O edema agudo de pulmão cardiogênico é uma emergência médica caracterizada por acúmulo súbito de líquido nos alvéolos pulmonares devido à insuficiência ventricular esquerda aguda, frequentemente precipitada por uma crise hipertensiva em pacientes cardiopatas. A apresentação clínica inclui dispneia intensa, tosse com expectoração espumosa e estertores crepitantes difusos. O reconhecimento rápido e a intervenção imediata são cruciais para evitar desfechos desfavoráveis. A fisiopatologia envolve um aumento abrupto da pressão hidrostática nos capilares pulmonares, levando à transudação de líquido para o interstício e alvéolos. Em um cenário de crise hipertensiva, a elevação da pós-carga agrava a disfunção ventricular esquerda. O tratamento visa reduzir a pré-carga (para aliviar a congestão), a pós-carga (para melhorar a ejeção ventricular) e a ansiedade do paciente. A avaliação primária e o suporte ventilatório são passos iniciais essenciais. A conduta medicamentosa padrão inclui diuréticos de alça (furosemida) para promover diurese e reduzir a pré-carga, nitratos (dinitrato de isossorbida ou nitroglicerina) para vasodilatação venosa e arterial, e sulfato de morfina para venodilatação e alívio da dispneia e ansiedade. É fundamental que residentes dominem essa sequência terapêutica, ajustando as doses conforme a resposta clínica e monitorando de perto os parâmetros hemodinâmicos e respiratórios do paciente para garantir uma recuperação eficaz e segura.
Os principais objetivos são reduzir a pré-carga (para diminuir a congestão pulmonar), reduzir a pós-carga (para melhorar a função ventricular esquerda e a perfusão sistêmica) e aliviar os sintomas, como a dispneia. Isso é alcançado com vasodilatadores, diuréticos e, por vezes, inotrópicos.
O sulfato de morfina é utilizado por seus efeitos venodilatadores (reduzindo a pré-carga), ansiolíticos (diminuindo o trabalho respiratório e a demanda de oxigênio) e sedativos. Ele ajuda a quebrar o ciclo de ansiedade e dispneia que agrava o quadro, embora seu uso deva ser cauteloso devido ao risco de depressão respiratória.
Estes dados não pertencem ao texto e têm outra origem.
(* ===== verification/KeysFacts.v ===== *)
(** The catalog the rows of introspection fill: foreign keys are paired, and a key
    on a column the role does not see panics. *)
From Stdlib Require Import ZArith Lia Ascii.
From S2P Require Import Prelude CborNode Catalog Joins JoinsFacts.
Set Warnings "-register-all".
#[local] Set Default Proof Using "Type*".

(** * Catalogs as introspection fills them *)

(** A key both of whose sides are seen, with as many columns. *)
Definition paired (c : Constraint) : Prop :=
  ∃ other ts, con_target c = Some (other, ts) ∧ length ts = length (con_columns c) ∧
    Forall is_Some (con_columns c) ∧ Forall is_Some ts.
Definition relation_paired (r : Relation) : Prop :=
  ∀ other cs c, byOtherRelation r !! other = Some cs → c ∈ cs → paired c.
Definition catalog_ok (d : DbInfos) : Prop := ∀ relid r, Relations d !! relid = Some r → relation_paired r.

(** The role sees the columns of that name, if it sees the relation. *)
Definition seen (d : DbInfos) (relid : Z) (names : list string) : Prop :=
  ∀ r n, GetRelation d relid = Some r → n ∈ names → n ∈ map col_name (Columns r).
(** A row's columns are seen, and a foreign key lists as many on both sides. *)
Definition row_ok (d : DbInfos) (dbc : dbConstraint) : Prop :=
  seen d (dbc_relid dbc) (dbc_columns dbc) ∧
  (dbc_type dbc = "f" →
   seen d (dbc_target dbc) (dbc_target_columns dbc) ∧
   length (dbc_columns dbc) = length (dbc_target_columns dbc)).

Lemma ColumnsMap_spec cols n :
  match ColumnsMap cols !! n with
  | Some c => col_name c = n ∧ c ∈ cols
  | None => n ∉ map col_name cols
  end.
Proof.
  unfold ColumnsMap. induction cols as [|c cols IH] using rev_ind; cbn; [apply not_elem_of_nil|].
  rewrite foldl_app, map_app. cbn. destruct (decide (col_name c = n)) as [<-|Hn].
  - rewrite lookup_insert_eq. split; [done|]. apply elem_of_app. right. by left.
  - rewrite lookup_insert_ne by done. destruct (_ !! n) as [c'|].
    + destruct IH. split; [done|]. apply elem_of_app. by left.
    + rewrite elem_of_app, list_elem_of_singleton. intros [?|?]; congruence.
Qed.

Lemma ColumnsMap_name cols k c : ColumnsMap cols !! k = Some c → col_name c = k ∧ c ∈ cols.
Proof. intros H. pose proof (ColumnsMap_spec cols k) as Hs. by rewrite H in Hs. Qed.

Lemma resolveColumns_seen r names :
  (∀ n, n ∈ names → n ∈ map col_name (Columns r)) → resolveColumns r names = map Some names.
Proof.
  intros Hn. unfold resolveColumns. apply map_ext_in. intros n Hin%list_elem_of_In.
  pose proof (ColumnsMap_spec (Columns r) n) as Hs. destruct (_ !! n); [cbn; by destruct Hs as [-> _]|].
  by destruct Hs; apply Hn.
Qed.

Lemma columnNames_some names : columnNames (map Some names) = Ok names.
Proof. induction names as [|n names IH]; cbn; [done|]. by rewrite IH. Qed.

Lemma columnNames_returns cols : Forall is_Some cols → returns (columnNames cols).
Proof. induction 1 as [|c cols [n ->] _ IH]; cbn; [done|]. by apply returns_bind. Qed.

Lemma all_some (names : list string) : Forall is_Some (map Some names).
Proof. apply Forall_map, Forall_true. by eexists. Qed.

Lemma add_other_paired other c r : relation_paired r → paired c → relation_paired (add_other other c r).
Proof.
  intros Hr Hc o cs c' Hcs Hin. cbn in Hcs. destruct (decide (o = other)) as [->|Ho].
  - rewrite lookup_insert_eq in Hcs. injection Hcs as <-.
    apply elem_of_app in Hin as [Hin| ->%list_elem_of_singleton]; [|done].
    destruct (byOtherRelation r !! other) eqn:E; cbn in Hin; [by eapply Hr|by apply elem_of_nil in Hin].
  - rewrite lookup_insert_ne in Hcs by done. by eapply Hr.
Qed.

(** Both catalogs have the same columns in every relation. *)
Definition same_columns (d d' : DbInfos) : Prop :=
  ∀ relid, (map col_name ∘ Columns) <$> GetRelation d' relid = (map col_name ∘ Columns) <$> GetRelation d relid.
#[global] Instance same_columns_trans : Transitive same_columns.
Proof. intros d1 d2 d3 H1 H2 i. by rewrite H2, H1. Qed.

(** What a step of the filling keeps. *)
Definition kept (d d' : DbInfos) : Prop := (catalog_ok d → catalog_ok d') ∧ same_columns d d'.
#[global] Instance kept_trans : Transitive kept.
Proof. intros d1 d2 d3 [H1 H1'] [H2 H2']. split; [auto|by etrans]. Qed.

Lemma update_relation_kept f relid d :
  (∀ r, relation_paired r → relation_paired (f r)) →
  (∀ r, map col_name (Columns (f r)) = map col_name (Columns r)) →
  kept d (update_relation f relid d).
Proof.
  intros Hf Hc. split.
  - intros Hd i r Hr. cbn in Hr. destruct (decide (i = relid)) as [->|Hi].
    + rewrite lookup_alter_eq in Hr. destruct (Relations d !! relid) as [r0|] eqn:E; [|done].
      injection Hr as <-. apply Hf. by eapply Hd.
    + rewrite lookup_alter_ne in Hr by done. by eapply Hd.
  - intros i. unfold GetRelation. cbn. destruct (decide (i = relid)) as [->|Hi].
    + rewrite lookup_alter_eq. destruct (Relations d !! relid); cbn; [by rewrite Hc|done].
    + by rewrite lookup_alter_ne.
Qed.

Lemma mark_column_names primary names cols : map col_name (map (mark_column primary names) cols) = map col_name cols.
Proof. rewrite map_map. apply map_ext. intros c. unfold mark_column. by case_bool_decide. Qed.

Lemma row_ok_kept d d' dbc : same_columns d d' → row_ok d dbc → row_ok d' dbc.
Proof.
  intros Hd.
  assert (∀ relid names, seen d relid names → seen d' relid names) as Hseen.
  { intros relid names Hs r n Hr Hn. specialize (Hd relid). rewrite Hr in Hd. cbn in Hd.
    destruct (GetRelation d relid) as [r0|] eqn:E; [|done]. injection Hd as ->. by apply (Hs r0). }
  intros [H1 H2]. split; [auto|]. intros Hf. destruct (H2 Hf). auto.
Qed.

Lemma fill_constraint_spec d dbc : row_ok d dbc →
  match fill_constraint d dbc with Ok d' => kept d d' | Err _ => True | _ => False end.
Proof.
  intros [Hcols Hf]. unfold fill_constraint.
  assert (kept d d) as Hrefl by done.
  destruct (GetRelation d (dbc_relid dbc)) as [r|] eqn:Er; [|done].
  destruct (_ && _) eqn:Evis; [done|].
  rewrite (resolveColumns_seen r) by (intros; by apply (Hcols r)). rewrite columnNames_some.
  assert (∀ primary c, kept d (update_relation (add_unique primary (dbc_columns dbc) c) (dbc_relid dbc)
    (update_relation (add_name c) (dbc_relid dbc) d))) as Hu.
  { intros primary c. etrans; apply update_relation_kept; try done. intros r0. apply mark_column_names. }
  destruct (String.eqb (dbc_type dbc) "p"); [apply Hu|].
  destruct (String.eqb (dbc_type dbc) "u"); [apply Hu|].
  destruct (String.eqb_spec (dbc_type dbc) "f") as [Ht|]; [|done].
  destruct (Hf Ht) as [Hts Hl]. destruct (GetRelation d (dbc_target dbc)) as [t|] eqn:Et; [|done]. cbn.
  rewrite (resolveColumns_seen t) by (intros; by apply (Hts t)).
  assert (paired (MkConstraint (dbc_relid dbc) (dbc_name dbc) OutgoingForeignKey (map Some (dbc_columns dbc))
    (Some (dbc_target dbc, map Some (dbc_target_columns dbc)))) ∧
    paired (MkConstraint (dbc_target dbc) (dbc_name dbc) IncomingForeignKey (map Some (dbc_target_columns dbc))
    (Some (dbc_relid dbc, map Some (dbc_columns dbc))))) as [P1 P2].
  { split; eexists _, _; (split_and!; [done| |apply all_some..]); cbn; rewrite !length_map; congruence. }
  etrans; [|etrans]; apply update_relation_kept; try done; intros r0 Hr0; by apply add_other_paired.
Qed.

(** C31: introspection keeps foreign keys paired: whatever rows the catalog query
    returns, in any order, if the role sees the columns of the keys, filling does
    not panic and every relationship the lookups of a join see has a target
    with as many columns. *)
Theorem FillConstraintInformations_paired (d : DbInfos) (raw : list dbConstraint)
    (Hd : catalog_ok d) (Hraw : Forall (row_ok d) raw) :
  match FillConstraintInformations d raw with Ok d' => catalog_ok d' | Err _ => True | _ => False end.
Proof.
  revert d Hd Hraw. induction raw as [|dbc raw IH]; intros d Hd Hraw; cbn; [done|].
  inversion_clear Hraw as [|? ? Hrow Hraw']. pose proof (fill_constraint_spec d dbc Hrow) as H1.
  destruct (fill_constraint d dbc) as [d1|e| |]; try done. destruct H1 as [H1 Hsame].
  apply IH; [auto|]. eapply Forall_impl; [exact Hraw'|]. intros c. by apply row_ok_kept.
Qed.

Definition plain_column (name : string) : Column :=
  MkColumn name 23 "" "" false false false false false true.
Definition table (name : string) (cols : list string) : Relation :=
  MkRelation (MkIdent "public" name) false false false false (map plain_column cols) ∅ 0 None ∅ ∅ ∅ ∅.

(** Users, and the posts that refer to them by an indexed column. *)
Definition blog : DbInfos :=
  MkDbInfos {[ 1 := table "users" ["id"; "name"];
               2 := registerIndexCoverage ["author"] (table "posts" ["id"; "author"]) ]}
    {[ "public" := {[ "users" := 1; "posts" := 2 ]} ]} [] ∅ ∅ ["public"].
Definition blog_keys : list dbConstraint := [
  MkDbConstraint 1 0 "users_pkey" "p" ["id"] []; MkDbConstraint 2 1 "posts_author_fkey" "f" ["author"] ["id"] ].
Definition blog_infos : DbInfos := match FillConstraintInformations blog blog_keys with Ok d => d | _ => blog end.

Lemma blog_ok : catalog_ok blog.
Proof.
  intros relid r Hr other cs c Hcs. exfalso. unfold blog in Hr. cbn in Hr.
  apply lookup_insert_Some in Hr as [[_ <-]|[_ Hr]]; [done|].
  apply lookup_singleton_Some in Hr as [_ <-]. done.
Qed.

Lemma seen_by_lookup d relid r names :
  GetRelation d relid = Some r → forallb (λ n, bool_decide (n ∈ map col_name (Columns r))) names = true →
  seen d relid names.
Proof.
  intros Hr Hn r' n Hr' Hin. rewrite Hr in Hr'. injection Hr' as <-.
  rewrite forallb_forall in Hn. apply list_elem_of_In, Hn in Hin. by apply bool_decide_eq_true in Hin.
Qed.

Lemma blog_rows_ok : Forall (row_ok blog) blog_keys.
Proof.
  repeat constructor; try discriminate; try (eapply seen_by_lookup; [reflexivity|vm_compute; reflexivity]).
Qed.

Lemma FillConstraintInformations_paired_witness :
  match FillConstraintInformations blog blog_keys with Ok d' => catalog_ok d' | Err _ => True | _ => False end.
Proof. exact (FillConstraintInformations_paired blog blog_keys blog_ok blog_rows_ok). Defined.

(** C32: introspection panics on a primary key or a unique constraint one of whose
    columns the connecting role has no privilege on, while it sees the relation:
    the column is a nil pointer, and is written to. *)
Theorem hidden_key_panics (d : DbInfos) (dbc : dbConstraint) (raw : list dbConstraint) (r : Relation) (n : string)
    (Hr : GetRelation d (dbc_relid dbc) = Some r) (Ht : dbc_type dbc = "p" ∨ dbc_type dbc = "u")
    (Hn : n ∈ dbc_columns dbc) (Hhidden : n ∉ map col_name (Columns r)) :
  FillConstraintInformations d (dbc :: raw) = Panic.
Proof.
  cbn. unfold fill_constraint. rewrite Hr.
  assert (columnNames (resolveColumns r (dbc_columns dbc)) = Panic) as Hp.
  { unfold resolveColumns. induction (dbc_columns dbc) as [|m names IH]; [by apply elem_of_nil in Hn|].
    cbn. destruct (ColumnsMap (Columns r) !! m) as [c|] eqn:Em; [|done]. cbn.
    apply elem_of_cons in Hn as [->|Hn]; [|by rewrite (IH Hn)].
    destruct Hhidden. pose proof (ColumnsMap_spec (Columns r) m) as Hs. rewrite Em in Hs.
    destruct Hs as [<- Hc]. by apply list_elem_of_fmap_2. }
  destruct Ht as [-> | ->]; cbn; by rewrite Hp.
Qed.

Lemma hidden_key_panics_witness :
  FillConstraintInformations blog [MkDbConstraint 1 0 "users_pkey" "p" ["tenant"; "id"] []] = Panic.
Proof.
  eapply (hidden_key_panics blog _ [] _ "tenant"); [reflexivity|by left|by left|].
  apply (bool_decide_eq_false_1 (_ ∈ _)). vm_compute. reflexivity.
Defined.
Os nitratos são potentes vasodilatadores, atuando principalmente na circulação venosa para reduzir a pré-carga cardíaca, diminuindo o retorno venoso ao coração e, consequentemente, a congestão pulmonar. Em doses mais altas, também promovem vasodilatação arterial, reduzindo a pós-carga e melhorando a função ventricular.